QuantEcon / lecture-python.myst

Quantitative Economics with Python
https://python.quantecon.org
80 stars 41 forks source link

PCA description in SVD lecture #396

Open sidd3888 opened 2 months ago

sidd3888 commented 2 months ago

Hey QuantEcon folks!

I was going through the SVD lecture (lecture number 5) and came across the section on PCA (5.8). Having re-read the section a couple of times, I see that the description of the whole process is a bit messy. The data is presented as $X$ an $m \times n$ matrix, with $m$ variables and $n$ individuals.

First, I believe that the text seeks to describe computing averages by variable and not individual, which is what the notation describes instead. The averages are computed and the average matrix $\bar{X}$ is written as a column vector of ones multiplied by $[\bar{X}_1 \cdots \bar{X}_n]$.

Thereafter, the section on decomposing the covariance matrix uses a $B^TB$ (instead of $BB^T$) operation, which I believe would result in an $n \times n$ matrix, as opposed to the desired $m \times m$. Furthermore, the description of the decomposition includes a section on the covariance matrix $C$ potentially not being diagonalizable, though it must be positive.

There might also be a typo in the last score matrix $T$.

(The covariance operation also uses $\frac{1}{n}$ instead of the sample version of $\frac{1}{n-1}$, but I was not sure of the intent there, so didn't know which it was meant to be)
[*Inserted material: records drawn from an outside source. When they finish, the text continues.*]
Definition require_position (position : Position) : R unit :=
  g ← get_graph;
  match position with
  | PosTensor tv =>
      _ ← guard_m (bool_decide (tv_name tv ∈ g_row_position_tensors g))
            (CaptureError "per-row position tensor not registered");
      guard_m (bool_decide (tv_dtype tv = I32) && bool_decide (length (tv_shape tv) = 1%nat))
        (CaptureError "per-row positions must be an i32 [B] tensor")
  | PosOther => raise (CaptureError "requires the symbolic decode position")
  | PosScalar sc =>
      guard_m (dict_mem (g_scalars g) (sc_name sc)) (CaptureError "unknown symbolic scalar")
  end.

Definition position_name (position : Position) : result string :=
  match position with
  | PosScalar sc => Ok (sc_name sc)
  | PosTensor tv => Ok (tv_name tv)
  | PosOther => Err (AssertionError "isinstance(position, ...)")
  end.

Definition position_form (position : Position) : attr :=
  match position with PosTensor _ => AStr "row" | _ => AStr "scalar" end.

Definition valid_plus_one (position : Position) : R ValidLength :=
  _ ← require_position position;
  p ← lift (position_name position);
  match position with
  | PosTensor _ => lift (from_positions p)
  | _ => lift (new_ValidLength (VStr (p +:+ "+1")) None "positions")
  end.
(** ** Mixture of experts *)

(** The family-specific checks of the router: the extra inputs (also its
    extra reads) and attributes. *)
Definition hash_route (tid2eid token_ids : option TensorValue) (b k : Z) (score_fn : string)
    : result (list TensorValue * list (string * attr)) :=
  '(tid, tok) ← of_option (ValueError "hash routing requires tid2eid and token_ids")
                  (t ← tid2eid; k ← token_ids; Some (t, k));
  _ ← (if decide (tv_dtype tid = I32) then
         d1 ← py_index (tv_shape tid) 1; require (d1 =? k) (ValueError "tid2eid must be i32 [V, k]")
       else Err (ValueError "tid2eid must be i32 [V, k]"));
  _ ← require (bool_decide (tv_dtype tok = I32) && bool_decide (tv_shape tok = [b]))
        (ValueError "token_ids must be i32 [B]");
  _ ← require (bool_decide (score_fn = "sqrtsoftplus"%string))
        (ValueError "hash routing uses the sqrtsoftplus score");
  Ok ([tid; tok], []).

Definition noaux_route (bias : option TensorValue) (e k n_group topk_group : Z) (norm_topk_prob : bool)
    : result (list TensorValue * list (string * attr)) :=
  bs ← of_option (ValueError "sigmoid_noaux_tc requires the e_score_correction_bias") bias;
  _ ← require (bool_decide (tv_shape bs = [e])) (ValueError "bias must be [E]");
  _ ← require ((1 <=? n_group) && (e `mod` n_group =? 0)) (ValueError "n_group must divide E");
  _ ← require ((1 <=? topk_group) && (topk_group <=? n_group)) (ValueError "topk_group");
  _ ← require (k <=? 2 * topk_group * (e / n_group)) (ValueError "top_k exceeds the selection pool");
  _ ← require (bool_decide (tv_dtype bs = F32)) (ValueError "bias must be f32");
  Ok ([bs], [("n_group", AInt n_group); ("topk_group", AInt topk_group);
             ("norm_topk_prob", ABool norm_topk_prob); ("routed_bias", ABool true)]).
(** The tasks in program order: family after family, ids ascending. *)
Lemma all_keys_respects (fams : list TaskFamily) (count : TaskFamily → Z) :
  NoDup (tf_family_id <$> fams) → respects (tile_edge fams count) (all_keys fams count).
Proof.
  intros Hnd a b p k Ha Hb (i & j & u & v & _ & _ & Hij & Hi & Hj & Hpu & Hkv & _).
  revert a b i j Ha Hb Hij Hi Hj. induction fams as [|f fs IH]; [done|].
  intros a b i j Ha Hb Hij Hi Hj. rewrite fmap_cons in Hnd. apply NoDup_cons in Hnd as [Hf Hnd].
  change (all_keys (f :: fs) count) with (task_keys (tf_family_id f) (count f) ++ all_keys fs count) in *.
  assert (Hhead : ∀ c q, task_keys (tf_family_id f) (count f) !! c = Some q → q.1 = tf_family_id f).
  { intros c q Hq. unfold task_keys in Hq. by apply list_lookup_fmap_Some in Hq as (t & -> & _). }
  assert (Htail : ∀ q, q ∈ all_keys fs count → q.1 ≠ tf_family_id f).
  { intros q (g & Hg & Eg & _)%elem_of_all_keys E. apply Hf. rewrite <- E, Eg. by apply list_elem_of_fmap_2. }
  destruct j as [|j]; [lia|]. simpl in Hj.
  assert (Hk : k.1 ≠ tf_family_id f).
  { rewrite Hkv. intros E. apply Hf. rewrite <- E. by eapply list_elem_of_fmap_2, list_elem_of_lookup_2. }
  apply lookup_app_Some in Hb as [Hb|[Hlb Hb]]; [by apply Hhead in Hb|].
  apply lookup_app_Some in Ha as [Ha|[Hla Ha]]; [apply lookup_lt_Some in Ha; lia|].
  destruct i as [|i].
  - exfalso. simpl in Hi. injection Hi as ->. apply (Htail p); [|done]. by eapply list_elem_of_lookup_2.
  - simpl in Hi. assert (a - length (task_keys (tf_family_id f) (count f))
      < b - length (task_keys (tf_family_id f) (count f)))%nat; [|lia]. apply (IH Hnd _ _ i j); [done|done|lia|done|done].
Qed.

Lemma all_keys_NoDup (fams : list TaskFamily) (count : TaskFamily → Z) :
  NoDup (tf_family_id <$> fams) → NoDup (all_keys fams count).
Proof.
  induction fams as [|f fs IH]; intros Hnd; [constructor|]. rewrite fmap_cons in Hnd.
  apply NoDup_cons in Hnd as [Hf Hnd].
  change (all_keys (f :: fs) count) with (task_keys (tf_family_id f) (count f) ++ all_keys fs count).
  apply NoDup_app. split_and!; [|intros k Hk Hk'|by apply IH].
  - unfold task_keys. apply NoDup_fmap_2; [by intros ?? [= ->]|apply NoDup_zrange].
  - unfold task_keys in Hk. apply list_elem_of_fmap in Hk as (t & -> & _).
    apply elem_of_all_keys in Hk' as (g & Hg & E & _). apply Hf. simpl in E. rewrite E.
    by apply list_elem_of_fmap_2.
Qed.

(** *** Runs of the worker schedule *)

(** The tasks run so far, in the order in which the workers took them. *)
Inductive worker_trace (s : StaticWorkerSchedule) : list TaskKey → Prop :=
  | trace_nil : worker_trace s []
  | trace_snoc (tr : list TaskKey) (k : TaskKey) :
      worker_trace s tr → k ∉ tr →
      ScheduleStatic.worker_step s (list_to_set tr) ({[k]} ∪ list_to_set tr) →
      worker_trace s (tr ++ [k]).

Definition complete_run (s : StaticWorkerSchedule) (tr : list TaskKey) : Prop :=
  worker_trace s tr ∧ ∀ k, k ∈ ss_order s → k ∈ tr.

Lemma worker_trace_spec (s : StaticWorkerSchedule) (tr : list TaskKey) :
  static_wf s → worker_trace s tr →
  NoDup tr ∧ (∀ k, k ∈ tr → k ∈ ss_order s) ∧ topological (preds_of (dg_preds (ss_deps s))) tr.
Proof.
  intros Hwf. induction 1 as [|tr k Htr (Hnd & Hsub & Htop) Hk Hstep].
  { split_and!; [constructor|set_solver|]. intros i k p Hi. by rewrite lookup_nil in Hi. }
  inversion Hstep as [w seq i k' Hw Hseq Hi _ Hk' Hp Heq].
  assert (k' = k) as -> by set_solver.
  rewrite worker_sequence_filter in Hseq by done. injection Hseq as <-.
  apply list_elem_of_lookup_2, list_elem_of_filter in Hi as [_ Hi]. split_and!.
  - apply NoDup_app. split_and!; [done|set_solver|apply NoDup_singleton].
  - intros q [Hq| ->%list_elem_of_singleton]%elem_of_app; auto.
  - intros j q p Hj Hpq. apply lookup_app_Some in Hj as [Hj|[Hlen Hj]].
    + destruct (Htop j q p Hj Hpq) as (j' & Hlt & Hj'). exists j'. split; [done|].
      rewrite lookup_app_l; [done|]. by eapply lookup_lt_Some.
    + apply list_lookup_singleton_Some in Hj as [Hj ->]. specialize (Hp p Hpq).
      apply elem_of_list_to_set, list_elem_of_lookup in Hp as [j' Hj']. exists j'.
      pose proof (lookup_lt_Some _ _ _ Hj'). split; [lia|]. by rewrite lookup_app_l.
Qed.

(** The order of the schedule is itself a run. *)
Lemma order_is_run (g : TaskDependencyGraph) (workers : Z) (s : StaticWorkerSchedule) :
  deps_closed g → 1 ≤ workers → static_result g workers s → complete_run s (ss_order s).
Proof.
  intros Hcl Hw Hr. split; [|done]. pose proof (static_result_wf _ _ _ Hcl Hr) as Hwf.
  pose proof (sw_order _ Hwf) as Hnd.
  assert (H : ∀ n, (n ≤ length (ss_order s))%nat → worker_trace s (take n (ss_order s))).
  { induction n as [|n IH]; intros Hn; [constructor|].
    destruct (lookup_lt_is_Some_2 (ss_order s) n ltac:(lia)) as [k Hk].
    rewrite (take_S_r _ _ k) by done.
    assert (Hnot : k ∉ take n (ss_order s)).
    { intros (j & Hj & Hlt)%elem_of_take. assert (j = n); [|lia]. by eapply NoDup_lookup. }
    constructor; [apply IH; lia|done|].
    eapply earliest_can_run; [done|done|exact Hr|exact Hk|set_solver|].
    intros j k' Hlt Hj. apply elem_of_list_to_set, elem_of_take. eauto. }
  rewrite <- (firstn_all (ss_order s)). apply H. done.
Qed.

(** *** The phases *)
Lemma fold_result_map {S A B} (f : S → A → result S) (g : S → B → result S) (h : A → B) (s : S) (l : list A) :
  (∀ s x, x ∈ l → f s x = g s (h x)) → fold_result f s l = fold_result g s (h <$> l).
Proof.
  revert s. induction l as [|x l IH]; intros s H; [done|]. rewrite fmap_cons. cbn [fold_result].
  rewrite (H s x) by left. destruct (g s (h x)) as [s'|]; [|done]. simpl. apply IH.
  intros. apply H. by right.
Qed.

(** A phase of one family. *)
Lemma single_family_task (p : PhasePlan) (f : TaskFamily) (n t : Z) :
  pp_families p = [f] → family_task_count f = Ok n → 0 ≤ t < n →
  family_of p t = Ok f ∧ local_id p t = Ok t.
Proof.
  intros Hp Hn Ht. unfold family_of, local_id. rewrite Hp. simpl. rewrite Hn. simpl.
  by rewrite (proj2 (Z.ltb_lt t n)) by lia.
Qed.

Lemma single_family_count (p : PhasePlan) (f : TaskFamily) (n : Z) :
  pp_families p = [f] → family_task_count f = Ok n → phase_task_count p = Ok n.
Proof. intros Hp Hn. unfold phase_task_count, sum_counts. rewrite Hp. simpl. rewrite Hn. done. Qed.

(** *** Bodies that agree up to the exception *)
Section hidden_body.
Context {V : Type}.
Abbreviation mem := (gmap addr V).
Context (body : string → TaskFamily → list Z → scalars → mem → result mem) (sc : scalars).
Context (fill_nan : Z → mem → mem) (all_nan : Z → mem → bool).

Definition hidden_body (kind : string) (f : TaskFamily) (cs : list Z) (sc : scalars) (m : mem) : result mem :=
  hide (body kind f cs sc m).

Lemma body_of_hidden (kind : string) (f : TaskFamily) (cs : list Z) (m : mem) :
  same (b ← of_option (ExecutorError "no reference body for task kind") (body_of hidden_body kind); b f cs sc m)
       (b ← of_option (ExecutorError "no reference body for task kind") (body_of body kind); b f cs sc m).
Proof. unfold body_of. case_bool_decide; [apply hide_same|done]. Qed.

Lemma execute_task_hidden (p : PhasePlan) (m : mem) (t : Z) :
  same (execute_task hidden_body p sc m t) (execute_task body p sc m t).
Proof.
  unfold execute_task. repeat (apply same_bind; [done|intros ?]). apply body_of_hidden.
Qed.

Lemma exec_key_hidden (fams : list TaskFamily) (m : mem) (k : TaskKey) :
  same (exec_key hidden_body sc fams m k) (exec_key body sc fams m k).
Proof.
  unfold exec_key. destruct (list_find _ _) as [[i f]|]; [|done]. unfold exec_task.
  apply same_bind; [done|intros cs]. apply body_of_hidden.
Qed.

Lemma worker_step_hidden (p : PhasePlan) (workers : Z) st (w : Z) :
  same (Execution.worker_step hidden_body p workers sc st w) (Execution.worker_step body p workers sc st w).
Proof.
  destruct st as [[m ws] b]. unfold Execution.worker_step. apply same_bind.
  - unfold worker_share. apply same_bind; [done|intros tids]. apply same_fold. intros s t.
    apply same_bind; [apply execute_task_hidden|done].
  - by intros [].
Qed.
jstac commented 2 months ago

Thanks @sidd3888 . This is much appreciated.

@thomassargent30 , perhaps @HumphreyYang could review these comments?

sidd3888 commented 2 months ago

I had made these changes locally already. If you wish, you can use some of that. Of course, if you want to completely restructure the section, upto you. @HumphreyYang @jstac

HumphreyYang commented 2 months ago

Many thanks to @sidd3888 for opening the PR.

I think there are some inconsistencies across sections and your edits look good to me. I will pass them on to @thomassargent30.